Form 8-K 08 22 05


UNITED STATES

SECURITIES AND EXCHANGE COMMISSION

Washington, D.C. 20549

FORM 8-K

CURRENT REPORT
 
Pursuant to Section 13 or 15(d) of The Securities Exchange Act of 1934

Date of Report (Date of Earliest Event Reported): August 16, 2005



CREE, INC.
(Exact name of registrant as specified in its charter)

North Carolina
0-21154
56-1572719
(State or other jurisdiction
of incorporation)
(Commission File
Number)
(I.R.S. Employer
Identification Number)


4600 Silicon Drive
 
Durham, North Carolina
27703
(Address of principal executive offices)
(Zip Code)



(919) 313-5300
Registrant’s telephone number, including area code


N/A
(Former name or former address, if changed since last report)

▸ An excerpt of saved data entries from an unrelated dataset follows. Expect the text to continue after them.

(** * Shoelace Localize: the translation registry and the LocalizeController

    A shallow embedding of the reactive-controller module (registerTranslation,
    update, LocalizeController with getTranslationData / exists / term) and of
    the earlier stand-alone module src/index.ts (term keyed on the first two
    characters of the tag), with the properties of the resolution tiers, the
    registry, the fallback and the set of connected elements.

    Strings are sequences of code units; tags, codes and keys are ASCII. *)

From Stdlib Require Import Ascii String.
From stdpp Require Import gmap strings list fin_maps.

Open Scope string_scope.

(** ** JavaScript values held by a translation

    A term is a literal or a function of the call's arguments.  Numbers stand
    for integer-valued JS numbers (NaN is not represented).  Besides the
    primitives, a value that is not a function can be one of the objects that
    the properties of [Object.prototype] hand out: [Object.prototype] itself
    (through [__proto__]), and what [Object(value)] returns. *)

Inductive js_object : Type :=
  | ObjectPrototype
  | NewObject
  | BooleanObject (b : bool)
  | NumberObject (n : Z)
  | StringObject (s : string).

Inductive prim : Type :=
  | PUndefined
  | PNull
  | PBool (b : bool)
  | PNum (n : Z)
  | PStr (s : string)
  | PObject (o : js_object).

(** The function-valued properties of [Object.prototype]. *)
Inductive builtin : Type :=
  | Object_constructor
  | Object_defineGetter
  | Object_defineSetter
  | Object_hasOwnProperty
  | Object_lookupGetter
  | Object_lookupSetter
  | Object_isPrototypeOf
  | Object_propertyIsEnumerable
  | Object_toString
  | Object_valueOf
  | Object_toLocaleString.

Inductive value : Type :=
  | Prim (p : prim)
  | Fun (f : list prim → prim)
  | Builtin (b : builtin).

(** ToBoolean: what [a && b] and [if (a)] test. *)
Definition truthy (v : value) : bool :=
  match v with
  | Prim PUndefined | Prim PNull => false
  | Prim (PBool b) => b
  | Prim (PNum n) => negb (Z.eqb n 0)
  | Prim (PStr s) => negb (String.eqb s "")
  | Prim (PObject _) => true
  | Fun _ => true
  | Builtin _ => true
  end.

(** A translation is a plain object: its own properties, [$code], [$name] and
    [$dir] among them, on top of what it inherits from [Object.prototype]. *)
Abbreviation Translation := (gmap string value).

(** The properties of [Object.prototype], as a read of an object that
    inherits them sees them; the getter of [__proto__] answers with the
    prototype of the object it is read from. *)
Definition Object_prototype : gmap string value :=
  list_to_map
    [("constructor", Builtin Object_constructor);
     ("__defineGetter__", Builtin Object_defineGetter);
     ("__defineSetter__", Builtin Object_defineSetter);
     ("hasOwnProperty", Builtin Object_hasOwnProperty);
     ("__lookupGetter__", Builtin Object_lookupGetter);
     ("__lookupSetter__", Builtin Object_lookupSetter);
     ("isPrototypeOf", Builtin Object_isPrototypeOf);
     ("propertyIsEnumerable", Builtin Object_propertyIsEnumerable);
     ("toString", Builtin Object_toString);
     ("valueOf", Builtin Object_valueOf);
     ("__proto__", Prim (PObject ObjectPrototype));
     ("toLocaleString", Builtin Object_toLocaleString)].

Check the appropriate box below if the Form 8-K filing is intended to simultaneously satisfy the filing obligation of the registrant under any of the following provisions:

o Written communications pursuant to Rule 425 under the Securities Act (17 CFR 230.425)
o Soliciting material pursuant to Rule 14a-12 under the Exchange Act (17 CFR 240.14a-12)
o  Pre-commencement communications pursuant to Rule 14d-2(b) under the Exchange Act (17 CFR 240.14d-2(b))
o Pre-commencement communications pursuant to Rule 13e-4(c) under the Exchange Act (17 CFR 240.13e-4(c))
 



Item 1.01  Entry into a Material Definitive Agreement
 
    On August 16, 2005, the Board of Directors of Cree, Inc. (the "Company") approved a $25,000 annual retainer to be paid to each non-employee director beginning September 1, 2005. The retainer will be paid quarterly in advance and is in addition to fees paid to non-employee directors for attending meetings of the Board and Board committees.
 
    The Board of Directors on August 16, 2005 also approved awards of restricted stock and non-qualified stock options to be granted on September 1, 2005 to non-employee members of the Board under the Company's 2004 Long-Term Incentive Compensation Plan (the “Plan”). The Plan was previously approved by the Company's shareholders, and the Company filed a copy of the Plan with the Securities and Exchange Commission on November 5, 2004 as Exhibit 10.1 to the Company’s report on Form 10-Q for the quarterly period ended September 26, 2004. The Company’s non-employee directors are James E. Dykes, Robert J. Potter, Dolph W. von Arx and Harvey A. Wagner. The grants of non-qualified stock options to non-employee directors are subject to shareholder approval of certain amendments to the Plan to be submitted for a vote at the next annual meeting of shareholders. Pursuant to the Board's approval, 5,000 shares of restricted stock will be issued on September 1, 2005 to each of the non-employee directors. The shares of restricted stock will be subject to vesting restrictions and other terms and conditions and will vest on September 1, 2006, provided the non-employee director continues service until that date as a member of the Company's Board of Directors or as an employee of the Company or a related "Employer" as defined in the Plan.
 
    Also on August 16, 2005, the Compensation Committee of the Company's Board of Directors approved grants of restricted stock and non-qualified stock options to be granted on September 1, 2005 under the Plan to certain of the Company's executive officers. Pursuant to the Committee's approval, shares of restricted stock will be issued on September 1, 2005 to executive officers as follows: 30,000 shares to Charles M. Swoboda, 6,000 shares to John W. Palmour, and 6,000 shares to Robert C. Glass. The shares of restricted stock will be subject to vesting restrictions and other terms and conditions. One-fifth of the shares awarded will vest on each of September 1, 2006, September 1, 2007, September 1, 2008, September 1, 2009 and September 1, 2010, provided the officer continues service as an employee of the Company or a related "Employer" as defined in the Plan or as a member of the Company's Board of Directors.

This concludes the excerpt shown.